La politique des puissances de l'OTAN a été, à l'inverse, de poursuivre l'escalade maximale possible de la guerre, cherchant, par l'assujettissement de l'ex-Union soviétique, un moyen de compenser et de contrebalancer la crise du capitalisme tant américain qu'européen.

Cet article paraît alors que le régime ukrainien traverse une crise de plus en plus profonde. Un sondage réalisé par l'institut ukrainien SOCIS, publié le 6 août, révèle que 49,3 % des Ukrainiens désignent la corruption gouvernementale comme le plus grand préjudice causé au pays, contre 44,6 % qui désignent les attaques russes de drones et de missiles. À l'intérieur de l'Ukraine, l'opposition à la conscription forcée grandit, avec de larges et significatives manifestations dans tout le pays contre l'enlèvement de jeunes gens par des bandes de recruteurs sillonnant les rues.

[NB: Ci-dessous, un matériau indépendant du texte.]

(* ===== verification/SubscriptionFacts.v ===== *)
(** * The subscription indexes are exact

    Theorems about [Subscription]: the five indexes and the table of
    subscriptions agree in every state the relay reaches, so fan-out finds
    exactly the subscriptions that match, each once, and whatever the indexes
    hold it never leaves an event's scope. *)

From Stdlib Require Import ZArith Lia Ascii.
From stdpp Require Import base list gmap strings numbers sorting.
From S2P Require Import Prelude MachineInt RustStr Event Filters Subscription.
Local Open Scope Z_scope.

(** ** One view of the five indexes *)

Inductive AnyKey :=
| ChannelKind (k : string * string * Z)
| ChannelAny (k : string * string)
| GlobalPKind (k : string * Z * string)
| GlobalKind (k : string * Z)
| GlobalAny (k : string).
#[export] Instance AnyKey_eq_dec : EqDecision AnyKey.
Proof. solve_decision. Defined.

Definition lookup_index (k : AnyKey) (r : SubscriptionRegistry) : option (list Target) :=
  match k with
  | ChannelKind k => channel_kind_index r !! k
  | ChannelAny k => channel_wildcard_index r !! k
  | GlobalPKind k => global_p_kind_index r !! k
  | GlobalKind k => global_kind_index r !! k
  | GlobalAny k => global_wildcard_index r !! k
  end.
Definition entries_at (k : AnyKey) (r : SubscriptionRegistry) : list Target :=
  default [] (lookup_index k r).

(** The keys a subscription is indexed under. *)
Definition keys_for (filters : list Filter) (community : string) (channel : option string)
    : list AnyKey :=
  match channel with
  | Some ch =>
      match extract_kinds_from_filters filters with
      | None => [ChannelAny (community, ch)]
      | Some ks => (fun k => ChannelKind (community, ch, k)) <$> ks
      end
  | None =>
      match extract_global_p_kind_index_keys community filters with
      | Some keys => GlobalPKind <$> keys
      | None =>
          match extract_kinds_from_filters filters with
          | None => [GlobalAny community]
          | Some ks => (fun k => GlobalKind (community, k)) <$> ks
          end
      end
  end.
Definition keys_of (e : SubEntry) : list AnyKey := keys_for e.1.1 e.1.2 e.2.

Le Times parle au nom du Parti démocrate et des secteurs des services de renseignement et de la classe dirigeante dont l'opposition à Trump s'est concentrée sur la politique étrangère. Deux mois avant les élections de mi-mandat du 3 novembre, la préoccupation centrale des démocrates est d'obtenir une escalade massive de la guerre contre la Russie. L'administration Trump, de son côté, a envoyé le mois dernier le directeur de la CIA à Moscou, tout en bombardant l'Iran et en préparant la guerre contre la Chine.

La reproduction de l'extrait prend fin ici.